THE PROBLEM
"Some" is the word to look for; copy each line of the listing where it occurs.

┌────────

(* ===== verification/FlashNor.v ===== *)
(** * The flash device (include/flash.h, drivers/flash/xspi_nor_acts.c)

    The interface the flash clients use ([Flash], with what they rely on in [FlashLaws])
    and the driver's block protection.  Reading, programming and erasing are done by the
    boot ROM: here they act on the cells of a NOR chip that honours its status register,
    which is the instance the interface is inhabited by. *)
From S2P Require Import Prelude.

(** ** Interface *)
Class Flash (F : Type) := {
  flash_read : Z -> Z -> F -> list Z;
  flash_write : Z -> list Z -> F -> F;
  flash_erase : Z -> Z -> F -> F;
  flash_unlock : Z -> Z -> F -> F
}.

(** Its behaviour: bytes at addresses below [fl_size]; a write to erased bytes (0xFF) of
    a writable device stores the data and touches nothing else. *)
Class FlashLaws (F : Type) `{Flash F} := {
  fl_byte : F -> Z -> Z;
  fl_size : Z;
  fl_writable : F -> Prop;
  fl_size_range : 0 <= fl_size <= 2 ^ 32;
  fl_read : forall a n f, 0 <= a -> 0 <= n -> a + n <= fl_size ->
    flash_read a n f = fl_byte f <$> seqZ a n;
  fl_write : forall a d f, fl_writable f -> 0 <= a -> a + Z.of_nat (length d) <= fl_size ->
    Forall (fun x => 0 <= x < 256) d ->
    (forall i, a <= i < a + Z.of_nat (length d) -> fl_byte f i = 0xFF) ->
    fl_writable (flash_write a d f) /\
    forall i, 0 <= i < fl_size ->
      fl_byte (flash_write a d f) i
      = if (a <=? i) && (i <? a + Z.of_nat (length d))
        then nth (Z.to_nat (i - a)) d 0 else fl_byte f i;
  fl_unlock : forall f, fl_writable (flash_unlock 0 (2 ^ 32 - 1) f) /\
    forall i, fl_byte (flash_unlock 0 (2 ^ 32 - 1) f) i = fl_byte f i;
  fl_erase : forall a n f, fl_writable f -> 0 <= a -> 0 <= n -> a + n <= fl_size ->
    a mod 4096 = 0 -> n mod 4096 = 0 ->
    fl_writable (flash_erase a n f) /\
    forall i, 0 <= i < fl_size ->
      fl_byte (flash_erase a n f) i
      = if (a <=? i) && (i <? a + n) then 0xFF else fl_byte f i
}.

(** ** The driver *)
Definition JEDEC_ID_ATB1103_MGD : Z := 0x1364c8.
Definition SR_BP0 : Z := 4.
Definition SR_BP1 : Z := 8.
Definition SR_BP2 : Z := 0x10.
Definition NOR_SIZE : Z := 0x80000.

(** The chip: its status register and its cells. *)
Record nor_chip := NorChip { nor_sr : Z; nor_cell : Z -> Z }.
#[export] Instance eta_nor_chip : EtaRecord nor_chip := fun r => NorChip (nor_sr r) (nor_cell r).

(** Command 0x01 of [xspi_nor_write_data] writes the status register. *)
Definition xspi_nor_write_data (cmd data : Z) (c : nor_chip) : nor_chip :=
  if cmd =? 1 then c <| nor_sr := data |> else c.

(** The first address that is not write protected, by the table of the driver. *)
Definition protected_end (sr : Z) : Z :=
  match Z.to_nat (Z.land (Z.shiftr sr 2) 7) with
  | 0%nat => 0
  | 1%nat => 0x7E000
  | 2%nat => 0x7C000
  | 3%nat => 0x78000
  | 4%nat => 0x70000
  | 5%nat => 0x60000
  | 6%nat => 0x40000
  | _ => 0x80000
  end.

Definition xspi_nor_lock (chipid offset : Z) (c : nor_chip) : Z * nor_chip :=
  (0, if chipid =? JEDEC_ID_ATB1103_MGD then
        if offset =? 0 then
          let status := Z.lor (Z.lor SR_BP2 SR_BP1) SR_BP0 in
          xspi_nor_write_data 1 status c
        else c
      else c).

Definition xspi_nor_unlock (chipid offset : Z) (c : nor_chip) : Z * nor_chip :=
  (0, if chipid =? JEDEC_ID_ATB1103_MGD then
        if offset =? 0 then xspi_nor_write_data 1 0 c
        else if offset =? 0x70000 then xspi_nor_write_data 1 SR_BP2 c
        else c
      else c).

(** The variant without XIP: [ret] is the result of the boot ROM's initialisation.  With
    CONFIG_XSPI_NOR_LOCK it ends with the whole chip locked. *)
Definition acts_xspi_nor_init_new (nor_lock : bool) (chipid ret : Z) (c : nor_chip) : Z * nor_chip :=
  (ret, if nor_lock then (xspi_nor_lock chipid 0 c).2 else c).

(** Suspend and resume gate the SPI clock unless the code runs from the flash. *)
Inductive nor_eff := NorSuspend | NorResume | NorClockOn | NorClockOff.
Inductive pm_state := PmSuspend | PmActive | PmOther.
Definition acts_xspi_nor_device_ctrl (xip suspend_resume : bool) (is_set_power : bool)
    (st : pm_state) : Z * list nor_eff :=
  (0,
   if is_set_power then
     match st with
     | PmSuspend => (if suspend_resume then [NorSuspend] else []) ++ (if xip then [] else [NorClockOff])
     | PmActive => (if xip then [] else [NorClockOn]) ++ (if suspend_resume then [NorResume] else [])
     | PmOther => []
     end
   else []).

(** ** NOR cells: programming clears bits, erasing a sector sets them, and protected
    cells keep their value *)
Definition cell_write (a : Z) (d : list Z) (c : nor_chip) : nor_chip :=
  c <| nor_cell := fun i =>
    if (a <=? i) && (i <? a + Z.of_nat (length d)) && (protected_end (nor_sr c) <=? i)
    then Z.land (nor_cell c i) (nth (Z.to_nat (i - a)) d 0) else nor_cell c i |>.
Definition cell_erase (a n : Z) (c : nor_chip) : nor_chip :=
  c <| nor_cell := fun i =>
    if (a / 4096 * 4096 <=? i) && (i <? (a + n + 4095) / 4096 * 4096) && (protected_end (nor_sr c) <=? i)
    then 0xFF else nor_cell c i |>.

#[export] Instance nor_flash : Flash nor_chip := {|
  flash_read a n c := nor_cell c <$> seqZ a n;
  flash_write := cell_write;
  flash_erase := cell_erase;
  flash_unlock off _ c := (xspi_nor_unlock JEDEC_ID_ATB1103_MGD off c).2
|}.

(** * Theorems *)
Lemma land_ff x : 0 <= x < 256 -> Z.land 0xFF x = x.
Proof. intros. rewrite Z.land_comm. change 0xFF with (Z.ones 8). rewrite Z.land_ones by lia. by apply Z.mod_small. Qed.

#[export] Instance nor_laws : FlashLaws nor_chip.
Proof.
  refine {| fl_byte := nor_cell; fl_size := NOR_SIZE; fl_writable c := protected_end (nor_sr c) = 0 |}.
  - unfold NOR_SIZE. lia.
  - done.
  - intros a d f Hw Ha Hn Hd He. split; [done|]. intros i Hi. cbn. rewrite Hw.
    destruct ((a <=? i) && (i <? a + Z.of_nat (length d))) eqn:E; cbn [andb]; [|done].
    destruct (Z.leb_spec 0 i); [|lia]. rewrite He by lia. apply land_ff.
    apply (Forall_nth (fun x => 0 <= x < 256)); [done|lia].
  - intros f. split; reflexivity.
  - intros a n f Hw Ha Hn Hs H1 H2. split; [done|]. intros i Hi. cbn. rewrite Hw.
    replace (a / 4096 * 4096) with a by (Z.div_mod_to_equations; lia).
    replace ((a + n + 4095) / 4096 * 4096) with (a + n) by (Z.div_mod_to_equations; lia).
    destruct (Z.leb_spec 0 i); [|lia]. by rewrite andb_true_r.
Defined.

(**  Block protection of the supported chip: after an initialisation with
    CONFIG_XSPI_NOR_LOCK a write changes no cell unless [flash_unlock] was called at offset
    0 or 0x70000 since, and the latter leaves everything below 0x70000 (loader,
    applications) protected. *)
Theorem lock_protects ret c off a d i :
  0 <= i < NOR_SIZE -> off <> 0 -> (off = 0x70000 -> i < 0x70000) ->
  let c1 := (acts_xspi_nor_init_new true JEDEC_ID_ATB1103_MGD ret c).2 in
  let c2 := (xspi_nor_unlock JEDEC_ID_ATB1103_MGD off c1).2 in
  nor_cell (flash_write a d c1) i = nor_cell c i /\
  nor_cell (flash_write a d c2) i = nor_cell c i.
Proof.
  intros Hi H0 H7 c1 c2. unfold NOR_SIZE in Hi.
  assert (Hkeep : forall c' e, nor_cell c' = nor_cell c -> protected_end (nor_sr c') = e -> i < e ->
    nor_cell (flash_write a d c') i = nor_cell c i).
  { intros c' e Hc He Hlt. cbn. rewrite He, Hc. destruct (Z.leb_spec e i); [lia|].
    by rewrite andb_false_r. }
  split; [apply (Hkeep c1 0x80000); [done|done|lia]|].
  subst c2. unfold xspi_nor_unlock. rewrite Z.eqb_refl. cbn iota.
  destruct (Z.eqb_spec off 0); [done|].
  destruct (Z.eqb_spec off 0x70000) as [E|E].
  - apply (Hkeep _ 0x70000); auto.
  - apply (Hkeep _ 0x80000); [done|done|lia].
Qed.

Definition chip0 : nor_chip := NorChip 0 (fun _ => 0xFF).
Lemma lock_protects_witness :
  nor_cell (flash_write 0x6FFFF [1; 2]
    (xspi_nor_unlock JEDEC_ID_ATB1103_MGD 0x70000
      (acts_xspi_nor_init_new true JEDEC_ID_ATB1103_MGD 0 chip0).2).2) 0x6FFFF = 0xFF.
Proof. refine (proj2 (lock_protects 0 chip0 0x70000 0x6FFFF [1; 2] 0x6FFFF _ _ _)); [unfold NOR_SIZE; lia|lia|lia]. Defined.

└────────
┌────────

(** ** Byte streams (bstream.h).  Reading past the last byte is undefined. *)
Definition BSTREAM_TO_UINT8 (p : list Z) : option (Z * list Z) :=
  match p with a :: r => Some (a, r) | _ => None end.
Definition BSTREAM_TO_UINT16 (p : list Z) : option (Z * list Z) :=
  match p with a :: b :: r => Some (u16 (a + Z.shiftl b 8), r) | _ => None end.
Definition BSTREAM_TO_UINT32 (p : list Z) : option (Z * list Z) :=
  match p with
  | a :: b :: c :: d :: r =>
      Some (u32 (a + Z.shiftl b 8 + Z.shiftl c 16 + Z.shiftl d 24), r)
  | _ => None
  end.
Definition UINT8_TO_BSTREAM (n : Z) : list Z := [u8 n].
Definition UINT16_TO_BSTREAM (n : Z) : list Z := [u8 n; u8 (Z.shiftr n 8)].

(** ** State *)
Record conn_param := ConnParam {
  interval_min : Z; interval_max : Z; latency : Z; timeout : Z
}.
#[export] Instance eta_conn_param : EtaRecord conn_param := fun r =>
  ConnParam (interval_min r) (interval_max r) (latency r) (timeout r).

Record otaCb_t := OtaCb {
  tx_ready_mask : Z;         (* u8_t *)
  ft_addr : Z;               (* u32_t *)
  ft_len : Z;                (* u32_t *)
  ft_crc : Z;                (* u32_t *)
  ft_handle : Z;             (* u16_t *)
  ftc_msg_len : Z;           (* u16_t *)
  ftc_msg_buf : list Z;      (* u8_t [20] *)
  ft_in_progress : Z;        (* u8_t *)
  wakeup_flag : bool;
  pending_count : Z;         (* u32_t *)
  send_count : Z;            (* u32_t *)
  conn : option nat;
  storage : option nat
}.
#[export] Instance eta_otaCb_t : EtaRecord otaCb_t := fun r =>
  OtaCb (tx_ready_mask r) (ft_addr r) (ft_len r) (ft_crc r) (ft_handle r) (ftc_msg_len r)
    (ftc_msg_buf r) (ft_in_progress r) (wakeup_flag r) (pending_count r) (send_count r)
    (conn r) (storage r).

└────────
┌────────

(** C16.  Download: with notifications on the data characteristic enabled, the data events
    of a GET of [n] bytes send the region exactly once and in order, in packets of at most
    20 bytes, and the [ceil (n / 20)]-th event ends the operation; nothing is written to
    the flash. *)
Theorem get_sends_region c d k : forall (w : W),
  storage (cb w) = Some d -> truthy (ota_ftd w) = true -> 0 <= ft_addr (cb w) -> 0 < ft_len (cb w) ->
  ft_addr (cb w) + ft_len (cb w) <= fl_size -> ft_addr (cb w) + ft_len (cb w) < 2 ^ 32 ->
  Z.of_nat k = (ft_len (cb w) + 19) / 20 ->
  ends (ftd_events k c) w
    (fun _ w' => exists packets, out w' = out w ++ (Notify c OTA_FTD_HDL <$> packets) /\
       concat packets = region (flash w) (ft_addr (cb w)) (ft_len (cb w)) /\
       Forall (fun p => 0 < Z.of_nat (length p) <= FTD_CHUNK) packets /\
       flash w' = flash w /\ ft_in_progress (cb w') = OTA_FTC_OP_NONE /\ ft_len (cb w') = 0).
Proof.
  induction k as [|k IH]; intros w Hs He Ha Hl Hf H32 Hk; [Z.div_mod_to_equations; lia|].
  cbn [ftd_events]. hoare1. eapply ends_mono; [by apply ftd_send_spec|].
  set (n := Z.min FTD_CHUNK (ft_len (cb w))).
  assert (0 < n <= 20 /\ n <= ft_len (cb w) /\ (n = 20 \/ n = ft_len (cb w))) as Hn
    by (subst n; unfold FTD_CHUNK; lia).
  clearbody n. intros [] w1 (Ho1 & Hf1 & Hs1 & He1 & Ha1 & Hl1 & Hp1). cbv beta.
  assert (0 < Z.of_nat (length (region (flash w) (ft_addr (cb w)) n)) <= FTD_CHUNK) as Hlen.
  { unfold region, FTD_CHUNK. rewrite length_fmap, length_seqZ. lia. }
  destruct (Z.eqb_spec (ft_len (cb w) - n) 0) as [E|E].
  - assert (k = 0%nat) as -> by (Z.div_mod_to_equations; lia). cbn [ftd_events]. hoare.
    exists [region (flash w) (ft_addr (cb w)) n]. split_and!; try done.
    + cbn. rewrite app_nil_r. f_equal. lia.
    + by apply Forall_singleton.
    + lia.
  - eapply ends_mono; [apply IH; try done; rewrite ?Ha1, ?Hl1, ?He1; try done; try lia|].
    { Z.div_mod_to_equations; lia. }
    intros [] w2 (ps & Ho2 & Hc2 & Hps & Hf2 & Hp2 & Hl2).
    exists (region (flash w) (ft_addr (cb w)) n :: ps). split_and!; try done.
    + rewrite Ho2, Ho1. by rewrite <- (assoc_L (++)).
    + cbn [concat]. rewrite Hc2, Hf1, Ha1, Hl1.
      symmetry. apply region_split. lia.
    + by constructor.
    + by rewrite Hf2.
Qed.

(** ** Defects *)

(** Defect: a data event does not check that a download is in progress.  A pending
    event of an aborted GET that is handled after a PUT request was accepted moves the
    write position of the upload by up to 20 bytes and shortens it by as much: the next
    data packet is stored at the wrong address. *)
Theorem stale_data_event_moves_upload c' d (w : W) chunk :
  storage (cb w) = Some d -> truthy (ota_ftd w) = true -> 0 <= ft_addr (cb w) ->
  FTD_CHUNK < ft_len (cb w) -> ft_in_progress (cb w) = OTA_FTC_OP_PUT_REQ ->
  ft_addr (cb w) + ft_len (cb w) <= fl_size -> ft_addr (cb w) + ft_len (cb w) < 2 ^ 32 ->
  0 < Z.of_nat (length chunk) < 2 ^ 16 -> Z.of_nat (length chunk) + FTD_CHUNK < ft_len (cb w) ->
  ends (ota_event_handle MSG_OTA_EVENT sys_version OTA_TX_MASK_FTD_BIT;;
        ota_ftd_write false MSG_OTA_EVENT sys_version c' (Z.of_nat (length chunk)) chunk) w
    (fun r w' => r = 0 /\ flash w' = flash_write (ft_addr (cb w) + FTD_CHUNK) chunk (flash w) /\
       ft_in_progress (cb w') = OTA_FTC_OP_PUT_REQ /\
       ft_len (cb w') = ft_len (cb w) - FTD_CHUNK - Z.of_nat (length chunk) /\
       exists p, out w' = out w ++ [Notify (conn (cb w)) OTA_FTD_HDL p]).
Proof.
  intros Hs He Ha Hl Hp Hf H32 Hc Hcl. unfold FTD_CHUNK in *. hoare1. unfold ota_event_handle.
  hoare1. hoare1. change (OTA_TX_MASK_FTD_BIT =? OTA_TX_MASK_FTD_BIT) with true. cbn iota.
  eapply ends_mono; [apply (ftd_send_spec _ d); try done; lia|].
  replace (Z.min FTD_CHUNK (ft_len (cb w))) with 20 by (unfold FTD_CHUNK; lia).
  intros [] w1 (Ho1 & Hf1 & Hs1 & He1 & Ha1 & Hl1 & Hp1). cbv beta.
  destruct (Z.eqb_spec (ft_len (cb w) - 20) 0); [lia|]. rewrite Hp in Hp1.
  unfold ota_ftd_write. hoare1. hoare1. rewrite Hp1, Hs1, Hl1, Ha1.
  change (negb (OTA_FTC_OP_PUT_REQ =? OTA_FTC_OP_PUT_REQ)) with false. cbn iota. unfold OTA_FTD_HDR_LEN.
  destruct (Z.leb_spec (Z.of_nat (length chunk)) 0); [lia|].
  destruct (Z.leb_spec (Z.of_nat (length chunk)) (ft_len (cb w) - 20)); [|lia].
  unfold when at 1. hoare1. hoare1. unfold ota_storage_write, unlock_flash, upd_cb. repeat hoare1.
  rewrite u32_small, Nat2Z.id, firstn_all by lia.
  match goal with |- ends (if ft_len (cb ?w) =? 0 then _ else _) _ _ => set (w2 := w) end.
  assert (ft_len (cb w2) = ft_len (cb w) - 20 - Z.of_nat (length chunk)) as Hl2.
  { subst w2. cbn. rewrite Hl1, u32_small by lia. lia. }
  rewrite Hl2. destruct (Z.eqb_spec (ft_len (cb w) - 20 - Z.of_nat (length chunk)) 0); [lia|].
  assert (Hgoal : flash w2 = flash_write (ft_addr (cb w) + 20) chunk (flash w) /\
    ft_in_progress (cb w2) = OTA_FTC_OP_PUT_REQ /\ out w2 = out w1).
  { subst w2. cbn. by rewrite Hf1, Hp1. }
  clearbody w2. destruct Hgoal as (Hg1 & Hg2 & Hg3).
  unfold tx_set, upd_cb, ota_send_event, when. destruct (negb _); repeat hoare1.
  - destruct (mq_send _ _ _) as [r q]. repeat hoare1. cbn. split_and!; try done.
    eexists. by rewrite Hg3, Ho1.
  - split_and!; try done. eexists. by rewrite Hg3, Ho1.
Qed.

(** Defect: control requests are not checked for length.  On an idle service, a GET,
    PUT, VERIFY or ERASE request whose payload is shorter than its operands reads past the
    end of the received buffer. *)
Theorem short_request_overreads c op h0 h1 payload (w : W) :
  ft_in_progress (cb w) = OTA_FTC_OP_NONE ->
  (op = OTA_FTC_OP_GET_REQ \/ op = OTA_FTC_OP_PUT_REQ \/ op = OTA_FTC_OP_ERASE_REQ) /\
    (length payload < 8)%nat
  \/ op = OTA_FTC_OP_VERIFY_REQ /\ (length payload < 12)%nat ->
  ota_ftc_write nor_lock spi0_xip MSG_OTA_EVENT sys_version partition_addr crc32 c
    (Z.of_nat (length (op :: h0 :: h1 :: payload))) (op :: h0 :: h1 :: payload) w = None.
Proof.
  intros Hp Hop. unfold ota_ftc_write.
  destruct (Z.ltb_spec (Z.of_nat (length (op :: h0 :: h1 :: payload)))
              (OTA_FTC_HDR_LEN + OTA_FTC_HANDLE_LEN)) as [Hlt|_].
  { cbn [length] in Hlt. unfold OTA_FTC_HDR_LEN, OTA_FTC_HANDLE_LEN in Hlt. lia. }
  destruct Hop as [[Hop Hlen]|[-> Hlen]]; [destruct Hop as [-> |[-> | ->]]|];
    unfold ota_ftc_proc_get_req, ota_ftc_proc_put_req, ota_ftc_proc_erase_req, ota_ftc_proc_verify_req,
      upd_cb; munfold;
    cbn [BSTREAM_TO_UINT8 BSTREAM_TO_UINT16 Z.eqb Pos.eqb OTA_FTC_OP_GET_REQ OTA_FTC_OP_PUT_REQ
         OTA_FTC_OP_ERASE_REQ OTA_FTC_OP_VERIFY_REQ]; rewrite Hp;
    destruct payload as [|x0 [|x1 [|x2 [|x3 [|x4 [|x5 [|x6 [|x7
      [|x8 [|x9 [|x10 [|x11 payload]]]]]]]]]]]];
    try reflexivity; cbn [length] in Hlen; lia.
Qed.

└────────

EXERCISE ANSWER
  match p with a :: r => Some (a, r) | _ => None end.
  match p with a :: b :: r => Some (u16 (a + Z.shiftl b 8), r) | _ => None end.
      Some (u32 (a + Z.shiftl b 8 + Z.shiftl c 16 + Z.shiftl d 24), r)
  storage (cb w) = Some d -> truthy (ota_ftd w) = true -> 0 <= ft_addr (cb w) -> 0 < ft_len (cb w) ->
  storage (cb w) = Some d -> truthy (ota_ftd w) = true -> 0 <= ft_addr (cb w) ->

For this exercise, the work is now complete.